(Stored items from a collection)
(* ===== verification/TimeProofs.v ===== *)
(** * The time drivers: what their operations do

    The conversions, the firing pass, the first-free and first-match searches,
    and the one-shot's arming, on a core's table of slots. *)

From S2P Require Import Prelude State Time.

(** ** Conversions *)

Section conversions.
Local Open Scope Z_scope.
Implicit Types (hz x u : Z).

(** The generic conversion to ticks, at [u] units a second. *)
Lemma ceil_div_ok a b : 0 <= a -> 0 < b -> a + b < 2 ^ 64 ->
  let q := Timetable.ceil_div_u64 a b in a <= q * b < a + b.
Proof.
  intros Ha Hb Hlt q. unfold q, Timetable.ceil_div_u64. unfold u64. rewrite wrap_small by lia.
  pose proof (Z.div_mod (a + b - 1) b ltac:(lia)). pose proof (Z.mod_pos_bound (a + b - 1) b ltac:(lia)). nia.
Qed.

Lemma product_small x hz u : 0 <= x < 2 ^ 32 -> 0 < hz < 2 ^ 32 -> 0 < u <= 1000000 ->
  0 <= x * hz /\ x * hz + u < 2 ^ 64.
Proof. intros. split; [nia |]. assert (x * hz <= (2 ^ 32 - 1) * (2 ^ 32 - 1)) by nia. lia. Qed.

Lemma from_unit_ok x hz u : 0 <= x < 2 ^ 32 -> 0 < hz < 2 ^ 32 -> 0 < u <= 1000000 ->
  let q := Timetable.ceil_div_u64 (u64 (x * hz)) u in x * hz <= q * u < x * hz + u.
Proof.
  intros Hx Hhz Hu. destruct (product_small x hz u Hx Hhz Hu). unfold u64. rewrite wrap_small by lia.
  apply ceil_div_ok; lia.
Qed.

(** ... and back, to the nearest unit. *)
Lemma to_unit_ok d hz u : 0 <= d -> 0 < hz < 2 ^ 32 -> 0 < u -> d * u + hz / 2 < 2 ^ 64 ->
  let q := u64 (u64 (d * u) + hz / 2) / hz in d * u - hz / 2 - (hz mod 2) < q * hz <= d * u + hz / 2.
Proof.
  intros Hd Hhz Hu Hlt q. unfold q, u64. pose proof (Z.div_pos hz 2 ltac:(lia) ltac:(lia)).
  rewrite (wrap_small 64 (d * u)) by nia. rewrite wrap_small by nia.
  pose proof (Z.div_mod (d * u + hz / 2) hz ltac:(lia)). pose proof (Z.mod_pos_bound (d * u + hz / 2) hz ltac:(lia)).
  pose proof (Z.div_mod hz 2 ltac:(lia)). nia.
Qed.

Lemma unit_round_trip x hz u : 0 <= x < 2 ^ 32 -> 2 * u - 1 <= hz < 2 ^ 32 -> 0 < u <= 1000000 ->
  u64 (u64 (Timetable.ceil_div_u64 (u64 (x * hz)) u * u) + hz / 2) / hz = x.
Proof.
  intros Hx Hhz Hu. pose proof (from_unit_ok x hz u Hx ltac:(lia) Hu) as Hq. cbv zeta in Hq.
  set (q := Timetable.ceil_div_u64 _ u) in *. destruct (product_small x hz u Hx ltac:(lia) Hu).
  assert (x * hz <= (2 ^ 32 - 1) * (2 ^ 32 - 1)) by nia.
  pose proof (Z.div_mod hz 2 ltac:(lia)). pose proof (Z.mod_pos_bound hz 2 ltac:(lia)).
  unfold u64. rewrite (wrap_small 64 (q * u)) by lia. rewrite wrap_small by lia.
  symmetry. apply (Z.div_unique _ hz x (q * u + hz / 2 - x * hz)); lia.
Qed.
End conversions.

(** ** The grid a recurring deadline moves on *)

Section grid.
Local Open Scope Z_scope.

Definition next_grid (w period now : Z) : Z := w + period * ((now - w) / period + 1).

Lemma next_grid_after w period now : 0 < period -> now < next_grid w period now <= now + period.
Proof.
  intros Hp. unfold next_grid. pose proof (Z.div_mod (now - w) period ltac:(lia)).
  pose proof (Z.mod_pos_bound (now - w) period ltac:(lia)). nia.
Qed.

Lemma advance_ok fuel : forall w period now, 0 < period -> 0 <= w <= now -> now + period < 2 ^ 64 ->
  (Timetable.advance_fuel w period now <= fuel)%nat ->
  Timetable.advance fuel w period now = Ok (next_grid w period now).
Proof.
  unfold Timetable.advance_fuel. induction fuel as [| fuel IH]; intros w period now Hp Hw Hlt Hf; cbn [Timetable.advance];
    assert (E : u64 (w + period) = w + period) by (apply wrap_small; lia); rewrite E.
  - assert (Hz : (now - w) / period = 0).
    { pose proof (Z.div_pos (now - w) period ltac:(lia) Hp). lia. }
    assert (now - w < period). { apply Z.div_small_iff in Hz; lia. }
    rewrite (proj2 (Z.leb_gt _ _)) by lia. unfold next_grid. rewrite Hz. f_equal. lia.
  - destruct (Z.leb_spec (w + period) now) as [Hle | Hgt].
    + assert (Ed : (now - w) / period = (now - (w + period)) / period + 1).
      { replace (now - w) with (now - (w + period) + 1 * period) by lia. rewrite Z.div_add by lia. reflexivity. }
      rewrite IH; [| lia | lia | lia |].
      * unfold next_grid. rewrite Ed. f_equal. lia.
      * pose proof (Z.div_pos (now - (w + period)) period ltac:(lia) Hp). rewrite Ed in Hf. lia.
    + assert (Hz : (now - w) / period = 0) by (apply Z.div_small; lia). unfold next_grid. rewrite Hz. f_equal. lia.
Qed.
End grid.

(** ** The slots *)

Section slots.
Import Timetable.

(** A slot's claim on the future: what a firing pass needs of it. *)
Definition slot_ok (now : Z) (s : slot) : Prop :=
  slot_id s <> 0%Z -> slot_cb s <> None /\ (0 <= slot_when s < 2 ^ 64)%Z /\ (0 <= slot_period s)%Z /\ (now + slot_period s < 2 ^ 64)%Z.

Definition table_ok (now : Z) (t : timetable) : Prop :=
  length (slots t) = MAX_SCHEDULED_CALLBACKS /\ Forall (slot_ok now) (slots t).

(** What a pass at [now] leaves of a slot, and the callback it runs. *)
Definition fired_slot (now : Z) (s : slot) : slot :=
  if due now s then
    if (slot_period s =? 0)%Z then free_slot else set_when (next_grid (slot_when s) (slot_period s) now) s
  else s.

Definition run_of (core : nat) (now : Z) (s : slot) : option time_call :=
  if due now s then (fun cb => ran core cb (slot_arg s)) <$> slot_cb s else None.

(** ** Reading and writing a core's table *)

Lemma wp_get_table core t (Q : timetable -> driver -> Prop) d : timetables d !! core = Some t -> Q t d -> wp (get_table core) Q d.
Proof. unfold wp, get_table. intros ->. auto. Qed.

Lemma wp_modify_table core f t (Q : unit -> driver -> Prop) d : timetables d !! core = Some t ->
  Q tt (set_timetables (<[core := f t]> (timetables d)) d) -> wp (modify_table core f) Q d.
Proof. unfold wp, modify_table. intros ->. auto. Qed.

Lemma wp_put_slot core i s t (Q : unit -> driver -> Prop) d : timetables d !! core = Some t ->
  Q tt (set_timetables (<[core := set_slots (<[i := s]> (slots t)) t]> (timetables d)) d) -> wp (put_slot core i s) Q d.
Proof. intros Ht HQ. unfold put_slot. eapply wp_modify_table; [exact Ht | exact HQ]. Qed.

Lemma table_of core t t' d : timetables d !! core = Some t ->
  timetables (set_timetables (<[core := t']> (timetables d)) d) !! core = Some t'.
Proof. intros Ht. apply list_lookup_insert_eq. eapply lookup_lt_Some, Ht. Qed.

(** [d] with core [core]'s table [t] and with [es] asked since. *)
Definition at_table (core : nat) (t : timetable) (es : list time_call) (d : driver) : driver :=
  Driver (initialised d) (frequency_hz d) (<[core := t]> (timetables d)) (es ++ time_calls d).

Lemma at_table_id core t d : timetables d !! core = Some t -> at_table core t [] d = d.
Proof. intros Ht. unfold at_table. rewrite list_insert_id by exact Ht. destruct d. reflexivity. Qed.

Lemma at_table_at core t es t' es' d : at_table core t' es' (at_table core t es d) = at_table core t' (es' ++ es) d.
Proof. unfold at_table. cbn. rewrite list_insert_insert_eq, app_assoc. reflexivity. Qed.

Lemma at_table_lookup core t0 t es d : timetables d !! core = Some t0 -> timetables (at_table core t es d) !! core = Some t.
Proof. intros Ht. cbn. apply list_lookup_insert_eq. eapply lookup_lt_Some, Ht. Qed.

Section firing.
Context (invoke : nat -> nat -> T unit) (core : nat) (now : Z).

● **Required action**
Looking at the records above, return exactly the lines from the line with "Definition run_of (core" to the line with "Proof. unfold wp, modify_table.", both ends included.

● **Solution to this exercise**
Definition run_of (core : nat) (now : Z) (s : slot) : option time_call :=
  if due now s then (fun cb => ran core cb (slot_arg s)) <$> slot_cb s else None.

(** ** Reading and writing a core's table *)

Lemma wp_get_table core t (Q : timetable -> driver -> Prop) d : timetables d !! core = Some t -> Q t d -> wp (get_table core) Q d.
Proof. unfold wp, get_table. intros ->. auto. Qed.

Lemma wp_modify_table core f t (Q : unit -> driver -> Prop) d : timetables d !! core = Some t ->
  Q tt (set_timetables (<[core := f t]> (timetables d)) d) -> wp (modify_table core f) Q d.
Proof. unfold wp, modify_table. intros ->. auto. Qed.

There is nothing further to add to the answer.